### Problem description
Starting at the line that contains "(lastAdvanceTime inputs (boot" and ending at the line that contains "destruct (firesEither i s) eqn:Hfired.", the lines below are to be given again exactly, with nothing added.

### Exercise material
(** X16: in any run from power-up, an iteration of [loop] calls
    [rtc.adjust] only if some earlier iteration fired an advance, and only
    when the counter is past the counter reading of the latest advance
    plus 5000 ms (modulo 2^32): every advance, first press or repeat, of
    either button, puts the write-back off again.  When that sum does not
    wrap, the write comes more than 5000 ms after the latest advance. *)
Theorem write_back_after_latest_advance (chip : RTC_DS3231)
    (startMillis : Z) (inputs : list Input) (i : Input) (dt : DateTime) :
  let s := run inputs (boot chip startMillis) in
  In dt (adjusts_of (new_events s (tick i s))) ->
  exists t,
    lastAdvanceTime inputs (boot chip startMillis) None = Some t
    /\ firesEither i s = false
    /\ wrap32 (t + BUTTON_INACTION_RTC_UPDATE_DELAY) < in_millisButtons i
    /\ (0 <= t -> t + BUTTON_INACTION_RTC_UPDATE_DELAY < 2 ^ 32 ->
        t + BUTTON_INACTION_RTC_UPDATE_DELAY < in_millisButtons i).
Proof.
  intros s Hwritten.
  assert (Hboot : Invariant (boot chip startMillis)) by apply boot_invariant.
  assert (Hinv : Invariant s) by apply run_invariant, Hboot.
  assert (Hfollows : deadlineFollows
                       (lastAdvanceTime inputs (boot chip startMillis) None)
                       s).
  { apply run_deadlineFollows; [exact Hboot|].
    unfold deadlineFollows, boot, setup, initial_state. blocks. simpl.
    destruct (rtc_lostPower chip); simpl; discriminate. }
  destruct (firesEither i s) eqn:Hfired.
  - destruct (edit_tick i s Hinv Hfired) as (_ & _ & _ & Hquiet).
    destruct (no_rtc_call_quiet _ Hquiet) as [Hnone _].
    rewrite Hnone in Hwritten. contradiction.
  - destruct (firesEither_false i s Hfired) as [Hfh Hfm].
    destruct (timeLocallyUpdated s) eqn:Hflag.
    + pose proof (quiet_tick_pending i s Hinv Hflag Hfh Hfm) as Htick.
      destruct (writeBackDue _ _).
      * destruct Htick as (Hlate & _).
        destruct (Hfollows Hflag) as (t & Hlatest & Hdeadline).
        exists t. rewrite Hdeadline in Hlate.
        repeat split; try assumption.
        intros Hpos Hfit. unfold BUTTON_INACTION_RTC_UPDATE_DELAY in *.
        rewrite wrap32_small in Hlate; lia.
      * destruct Htick as (Hnone & _). rewrite Hnone in Hwritten.
        contradiction.
    + destruct (quiet_tick_idle i s Hinv Hflag Hfh Hfm) as [_ Hnone].
      rewrite Hnone in Hwritten. contradiction.
Qed.

Lemma write_back_after_latest_advance_witness :
  let inputs := pressHourAt 100 (onThatDay 9 15 31)
                ++ pressMinuteAt 3000 (onThatDay 9 15 33) in
  let i := sample HIGH HIGH 8200 (onThatDay 9 15 38) in
  let s := run inputs (boot (chipAt 9 15 30) 0) in
  exists t,
    lastAdvanceTime inputs (boot (chipAt 9 15 30) 0) None = Some t
    /\ firesEither i s = false
    /\ wrap32 (t + BUTTON_INACTION_RTC_UPDATE_DELAY) < in_millisButtons i
    /\ (0 <= t -> t + BUTTON_INACTION_RTC_UPDATE_DELAY < 2 ^ 32 ->
        t + BUTTON_INACTION_RTC_UPDATE_DELAY < in_millisButtons i).
Proof.
  apply (write_back_after_latest_advance (chipAt 9 15 30) 0
           (pressHourAt 100 (onThatDay 9 15 31)
            ++ pressMinuteAt 3000 (onThatDay 9 15 33))
           (sample HIGH HIGH 8200 (onThatDay 9 15 38))
           (mkDateTime 2024 3 9 10 16 5)).
  vm_compute. left. reflexivity.
Defined.

(** Two presses 2900 ms apart: 5100 ms after the first nothing has been
    written; the write comes after 5000 ms without a press. *)
Example second_press_puts_the_write_off :
  let inputs := pressHourAt 100 (onThatDay 9 15 31)
                ++ pressMinuteAt 3000 (onThatDay 9 15 33) in
  let s := run inputs (boot (chipAt 9 15 30) 0) in
  lastAdvanceTime inputs (boot (chipAt 9 15 30) 0) None = Some 3100
  /\ adjusts_of (new_events s
                   (tick (sample HIGH HIGH 5300 (onThatDay 9 15 35)) s)) = []
  /\ adjusts_of (new_events s
                   (tick (sample HIGH HIGH 8200 (onThatDay 9 15 38)) s))
     = [mkDateTime 2024 3 9 10 16 5].
Proof. vm_compute. repeat split. Qed.

(** ** Letting a button go *)

Lemma wrap32_range (z : Z) : 0 <= wrap32 z < 2 ^ 32.
Proof. unfold wrap32. apply Z.mod_pos_bound. lia. Qed.

Lemma elapsed_next (t c : Z) :
  wrap32 (wrap32 t - c) < 2 ^ 32 - 1 ->
  wrap32 (wrap32 (t + 1) - c) = wrap32 (wrap32 t - c) + 1.
Proof.
  intro H. pose proof (wrap32_range (wrap32 t - c)) as Hrange.
  unfold wrap32 in *. rewrite !Zminus_mod_idemp_l in *.
  replace (t + 1 - c) with (t - c + 1) by lia.
  rewrite <- Zplus_mod_idemp_l. apply Z.mod_small. lia.
Qed.

Lemma released_run (which : ButtonId) (inputs : list Input) :
  forall s t,
  releasedFromb (pinOf which) t inputs = true ->
  inputs <> [] ->
  beingHeld (staticsOf which s) = false
  \/ 51 - wrap32 (wrap32 t - changeTime HIGH (wrap32 t) (staticsOf which s))
     < Z.of_nat (length inputs) ->
  beingHeld (staticsOf which (run inputs s)) = false
  /\ lastValue (staticsOf which (run inputs s)) = HIGH
  /\ count (advanceOf which) (trace (run inputs s))
     = count (advanceOf which) (trace s).
Proof.
  induction inputs as [|i rest IH]; intros s t Hrun Hne Hsoon;
    [contradiction|].
  simpl in Hrun. apply andb_prop in Hrun as [Hrun Hrest].
  apply andb_prop in Hrun as [Hup Htime]. apply Z.eqb_eq in Htime.
  assert (Hup' : pinOf which i = HIGH)
    by (destruct (pinOf which i); [discriminate | reflexivity]).
  destruct (staticsOf_tick which i s) as [Hview Hcount].
  rewrite Hup', Htime in Hview, Hcount. rewrite fires_up in Hcount.
  rewrite Nat.add_0_r in Hcount. rewrite run_cons.
  set (b := staticsOf which s) in *.
  set (e := wrap32 (wrap32 t - changeTime HIGH (wrap32 t) b)) in *.
  assert (Hheld' : beingHeld (staticsOf which (tick i s))
                   = if e >? BUTTON_DEBOUNCE_MS then false else beingHeld b)
    by (rewrite Hview; reflexivity).
  assert (Hvalue' : lastValue (staticsOf which (tick i s)) = HIGH)
    by (rewrite Hview; reflexivity).
  assert (Hchange' : lastChange (staticsOf which (tick i s))
                     = changeTime HIGH (wrap32 t) b)
    by (rewrite Hview; reflexivity).
  pose proof (wrap32_range (wrap32 t - changeTime HIGH (wrap32 t) b))
    as Hrange. fold e in Hrange.
  unfold BUTTON_DEBOUNCE_MS in Hheld'.
  destruct rest as [|j rest'].
  - simpl run. rewrite Hheld', Hvalue', Hcount.
    repeat split. simpl length in Hsoon.
    destruct Hsoon as [->|Hsoon]; [destruct (e >? 50); reflexivity|].
    destruct (e >? 50) eqn:E; [reflexivity | lia].
  - destruct (IH (tick i s) (t + 1) Hrest ltac:(discriminate))
      as (Hh & Hv & Hc).
    + rewrite Hheld'.
      destruct Hsoon as [->|Hsoon]; [left; destruct (e >? 50); reflexivity|].
      destruct (e >? 50) eqn:E; [left; reflexivity|].
      right. unfold changeTime at 1. rewrite Hvalue'. simpl negb. cbv iota.
      rewrite Hchange', elapsed_next by (fold e; lia). fold e.
      simpl length in *. lia.
    + rewrite Hh, Hv, Hc, Hcount. auto.
Qed.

### Answer to this task
                       (lastAdvanceTime inputs (boot chip startMillis) None)
                       s).
  { apply run_deadlineFollows; [exact Hboot|].
    unfold deadlineFollows, boot, setup, initial_state. blocks. simpl.
    destruct (rtc_lostPower chip); simpl; discriminate. }
  destruct (firesEither i s) eqn:Hfired.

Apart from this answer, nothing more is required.